„Zuweiser profitieren vom Labor-Wettbewerb“

Ärzte Zeitung (2004)

INTERVIEW

INGELHEIM. Haus- und Fachärzte, die eng mit Laborärzten zusammenarbeiten, dürfen sich freuen: Sie können davon profitieren, daß der Wettbewerb im Labormarkt in den nächsten Jahren noch dynamischer wird. Davon ist Dr. Lothar Krimmel, Geschäftsführer beim Labordienstleister Bioscientia in Ingelheim, überzeugt.

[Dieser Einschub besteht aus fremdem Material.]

(* ===== verification/ResourceSteps.v ===== *)
(** * What the store does to a resource

    The transitions of a resource between its phases, as a relation indexed by the operation
    of the store, and what each method on resources does to the tables. *)

From Stdlib Require Import Ascii.
From stdpp Require Import base sets strings list.
From S2P Require Import Prelude Strings OrdMap Json Model Ids Sets Db DbLogic Identity Rbac Apps Permits Deployments Resources IdentityInv IdentityRoles DeployInv Access Operations DeployProofs Lifecycle Phases.

Local Open Scope string_scope.
Local Open Scope Z_scope.
Local Open Scope list_scope.

(** ** The specification *)

(** A recovery document that does not claim to come from a backup. *)
Definition unmarked (recovery : Value) : bool :=
  match restored_status recovery with Ok (Some _) => false | _ => true end.

(** What the callers of the store keep to: the recovery document that an operation begins or is
    recorded with has no [restored_status], the mark that [sqlite_restore.rs] alone writes. The
    store does not check it; the documents of the planner, the only caller, are such
    ([PlanRecords]). *)
Definition plain_op (op : StoreOp) : bool :=
  match op with
  | OpBeginOperation start => unmarked (os_recovery start)
  | OpRecordInputs _ recovery => unmarked recovery
  | _ => true
  end.

(** The operation had reached its driver, and whether it completed is not recorded. *)
Definition in_flight (d : Db) (o : OperationRow) : bool :=
  negb (String.eqb (op_kind o) "delete"
    && existsb (λ r, has_guresid (op_guresid o) r && rs_cleanup_pending r) (db_active_resources d))
  && negb (String.eqb (op_kind o) "put" && negb (has_inputs (op_recovery o))).

Definition interrupted (d : Db) (o : OperationRow) : Phase :=
  if in_flight d o then InDoubt (op_id o) else Idle.

(** The deployment of the operation no longer runs. *)
Definition abandoned (d : Db) (o : OperationRow) : bool :=
  match select_one (λ x, String.eqb (dp_id x) (op_deployment_id o)) (db_deployments d) with
  | Some x => negb (is_running x)
  | None => false
  end.

(** The resource that the operation begins on, if it is there already. *)
Definition begins_on (d : Db) (start : OperationStart) : option string :=
  rs_guresid <$> select_one (is_resource (os_app start) (os_env start) (Descriptor_show (os_descriptor start)))
    (db_active_resources d).

(** Finishing the deployment removes the environment. *)
Definition removes_env (d : Db) (app env id : string) (error : option string) : bool :=
  match select_one (is_deployment app env id) (db_deployments d) with
  | Some r => negb (is_some error) && String.eqb (dp_kind r) "delete_env"
      && negb (existsb (blocks_removal app env) (db_active_resources d))
  | None => false
  end.

(** A restored database has no open operation on the resource, which it records as provisioned. *)
Definition to_mark (d : Db) (g : string) : bool :=
  existsb (λ r, has_guresid g r && negb (rs_cleanup_pending r) && negb (String.eqb (rs_status r) "deletion_failed"))
    (db_active_resources d)
  && negb (existsb (open_on g) (db_operations d)) && is_some (last_provisioning g d).

Definition on_resource (id g : string) (d : Db) : bool :=
  existsb (λ o, is_operation id o && String.eqb (op_guresid o) g) (db_operations d).

(** The resources that an operation of the store is about. *)
Definition concerns (d : Db) (op : StoreOp) (g : string) : bool :=
  match op with
  | OpBeginOperation start => eq_opt (begins_on d start) (Some g)
  | OpCheckpoint id _ | OpResolve id _ _ => on_resource id g d
  | OpDetach _ _ _ detach _ => String.eqb (dt_guresid detach) g
  | OpFinishDeployment _ app env id error =>
      removes_env d app env id error && existsb (λ r, has_guresid g r && res_in_env app env r) (db_active_resources d)
  | OpRecover => match phase d g with Calling _ => true | _ => false end
  | OpMarkRestored => to_mark d g
  | _ => false
  end.

(** Where the result of an operation leaves its resource. *)
Definition after (result : CheckpointResult) (id : string) : Phase :=
  match result with
  | WasDeleted => Gone
  | WasUnknown _ _ => InDoubt id
  | WasProvisioned _ | WasFailed _ | CleanupPending _ => Idle
  end.

(** What an observation of the resource can establish. *)
Definition observation (result : CheckpointResult) : bool :=
  match result with WasProvisioned _ | WasDeleted => true | _ => false end.

Definition resolved (resolution : Resolution) (id : string) : Phase :=
  match resolution with
  | Observed result => after result id
  | NeedsRecovery _ => InDoubt id
  | Repeatable _ | Confirmed | Operator _ => Idle
  end.

(** Nothing is deployed in the environment. *)
Definition env_idle (d : Db) (app env : string) : Prop :=
  ∀ r, r ∈ db_deployments d → deployment_env r = (app, env) → is_running r = false.

(** When an unknown outcome may be resolved this way. *)
Definition may_resolve (d : Db) (o : OperationRow) (resolution : Resolution) (actor : option string) : Prop :=
  env_idle d (op_app o) (op_env o)
  ∧ match resolution with
    | Observed result => observation result = true
    | Confirmed => ∃ s, restored_status (op_recovery o) = Ok (Some s)
    | Operator _ => is_Some actor ∧ administers (view d) actor
    | Repeatable _ | NeedsRecovery _ => True
    end.

(** The transitions of the resource [g]. *)
Inductive phase_step (d : Db) (g : string) : StoreOp → Phase → Phase → Prop :=
| ps_stay op p : concerns d op g = false → phase_step d g op p p
| ps_create start id :
    begins_on d start = None → os_kind start = Put → phase_step d g (OpBeginOperation start) Gone (Calling id)
| ps_begin start id : begins_on d start = Some g → phase_step d g (OpBeginOperation start) Idle (Calling id)
| ps_abandoned start o id :
    begins_on d start = Some g → o ∈ db_operations d → in_flight d o = false → abandoned d o = true →
    phase_step d g (OpBeginOperation start) (Calling (op_id o)) (Calling id)
| ps_lost start o :
    begins_on d start = Some g → o ∈ db_operations d → in_flight d o = true → abandoned d o = true →
    phase_step d g (OpBeginOperation start) (Calling (op_id o)) (InDoubt (op_id o))
| ps_result id result : phase_step d g (OpCheckpoint id result) (Calling id) (after result id)
| ps_observed id result :
    observation result = true → phase_step d g (OpCheckpoint id result) (InDoubt id) (after result id)
| ps_resolved o resolution audit :
    o ∈ db_operations d → may_resolve d o resolution (ai_actor audit) →
    phase_step d g (OpResolve (op_id o) resolution audit) (InDoubt (op_id o)) (resolved resolution (op_id o))
| ps_restart o : o ∈ db_operations d → phase_step d g OpRecover (Calling (op_id o)) (interrupted d o)
| ps_restored id : to_mark d g = true → phase_step d g OpMarkRestored Idle (InDoubt id)
| ps_detached org app env detach audit :
    dt_guresid detach = g → administers (view d) (ai_actor audit) → env_idle d app env →
    phase_step d g (OpDetach org app env detach audit) Idle Gone
| ps_removed org app env id p :
    concerns d (OpFinishDeployment org app env id None) g = true →
    phase_step d g (OpFinishDeployment org app env id None) p Gone.

(** ** Operations that concern no resource *)

Definition same_res : relation Db := λ d d',
  db_active_resources d' = db_active_resources d ∧ db_operations d' = db_operations d.

#[export] Instance same_res_PreOrder : PreOrder same_res.
Proof. split; [by intros d|]. intros d1 d2 d3 [] []. split; congruence. Qed.

Lemma same_res_ok d d' : same_res d d' → res_ok d → res_ok d'.
Proof. intros [E1 E2]. unfold res_ok. by rewrite E1, E2. Qed.

Lemma same_res_phase d d' g : same_res d d' → phase d' g = phase d g.
Proof. intros [E1 E2]. unfold phase. by rewrite E1, E2. Qed.

Section steps.
Context `{System} (org : string).

#[local] Hint Extern 1 (same_res _ _) => (split; reflexivity) : tx.

Lemma audit_same_res i o c : tx_rel same_res (audit_insert i o c).
Proof. by apply tx_rel_audit. Qed.

Lemma log_same_res id op level line : tx_rel same_res (log_in_tx id op level line).
Proof. unfold log_in_tx, append_log. tx_steps; done. Qed.

Lemma try_permits_same_res u t g now l rows : tx_rel same_res (try_permits u t g now l rows).
Proof. by apply try_permits_rel; [apply _|]. Qed.

Lemma remove_app_same_res app : tx_rel same_res (remove_app app).
Proof. unfold remove_app. tx_steps; done. Qed.

Lemma accept_in_tx_same_res req : tx_rel same_res (accept_in_tx req).
Proof.
  unfold accept_in_tx, accept_new, freeze_delta, create_deployment, insert_deployment, audit_bound,
    bind_permits, bind_permit. tx_steps; done.
Qed.
#[local] Hint Resolve log_same_res try_permits_same_res remove_app_same_res accept_in_tx_same_res : tx.

(** The operations that leave resources and their operations alone. *)
Definition about_resources (op : StoreOp) : bool :=
  match op with
  | OpFinishDeployment _ _ _ _ _ | OpBeginOperation _ | OpCheckpoint _ _ | OpRecordInputs _ _
  | OpKeepCookie _ _ _ | OpResolve _ _ _ | OpDetach _ _ _ _ _ | OpScheduleDeletion _ _ _ _ _
  | OpRecover | OpMarkRestored => true
  | _ => false
  end.

Lemma exec_same_res digest op : about_resources op = false → tx_rel same_res (exec org digest op).
Proof.
  intros Hop. destruct op; try done; clear Hop; simpl; unfold drop, create_principal, create_bootstrap_admin,
    set_org_role, update_principal, remove_principal, set_identity, create_token, revoke_token,
    authenticate_token, record_session, revoke_session, signing_key, create_invitation,
    accept_invitation, set_app_role, remove_app_role, set_env_type_role, remove_env_type_role,
    record_audit, create_env_type, update_env_type, delete_env_type, create_app, update_app,
    create_env, update_env, put_set, put_set_audited, write_delta, insert_principal,
    set_org_role_column, set_name_column, insert_identity, upsert_app_role,
    insert_env_type_role, ensure_env_type, insert_env, insert_set, insert_token, delete_principal,
    put_plan, record_approval_request, issue_permits, insert_permit, use_permit, consume_permit, append_logs,
    append_log, accept_deployment, accept_app_deletion, delete_env_of, record_resource_status, upsert_run;
    tx_steps; auto with tx.
Qed.

(** The step that changes nothing of them. *)
Definition good_step (op : StoreOp) (d d' : Db) : Prop := res_ok d' ∧ ∀ g, phase_step d g op (phase d g) (phase d' g).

Wie sich aus seiner Sicht die Laborlandschaft verändern wird, welche Konsequenzen dies für Zuweiser haben kann und warum die Labore eine Schlüsselrolle bei integrierten Versorgungsprojekten einnehmen – darüber sprach Martin Schwarzkopf von der „Ärzte Zeitung“ mit Krimmel.

Dr. Lothar Krimmel hat eine neue Herausforderung gesucht und gefunden: Nachdem die von ihm gegründete MedWell AG im Jahre 2003 mehrheitlich von der DKV übernommen wurde, ist der Facharzt für Allgemeinmedizin seit diesem Jahr Geschäftsführer des Labordienstleisters Bioscientia in Ingelheim, einem der ganz großen Player im deutschen Labormarkt. Der 47jährige war fast 14 Jahre bis 1999 für die Kassenärztliche Bundesvereinigung (KBV) tätig, zuletzt als streitbarer stellvertretender Hauptgeschäftsführer. In dieser Zeit entwickelte er unter anderem auch das Konzept für Zusatzangebote in Arztpraxen, für die Kassenpatienten selbst bezahlen (IGeL). Bei Bioscientia verantwortet er in der Geschäftsführung die Bereiche Unternehmensstrategie sowie Marketing und Vertrieb.

„Ärzte Zeitung“: Herr Dr. Krimmel, Haus- und Fachärzte erleben derzeit einen Umbruchprozeß im Gesundheitswesen, der unmittelbare Konsequenzen für ihren Arbeitsalltag hat. Wird es denn auch in der Zusammenarbeit mit den Laborpartnern Verwerfungen geben?

Krimmel: Die Labormedizin wird auf absehbare Zeit einem permanenten Veränderungsdruck unterliegen. Davon werden natürlich insbesondere die Laborärzte, aber auch alle anderen Kollegen betroffen sein. Wie lange wir zum Beispiel noch die Laborgemeinschaften mit all ihren Vorteilen für die beteiligten Kollegen gegen die zunehmenden Angriffe aus den Reihen der Krankenversicherung verteidigen können, bleibt abzuwarten. Insgesamt müssen wir uns im Labormarkt wohl vor allem auf einen anhaltenden Preisdruck einstellen.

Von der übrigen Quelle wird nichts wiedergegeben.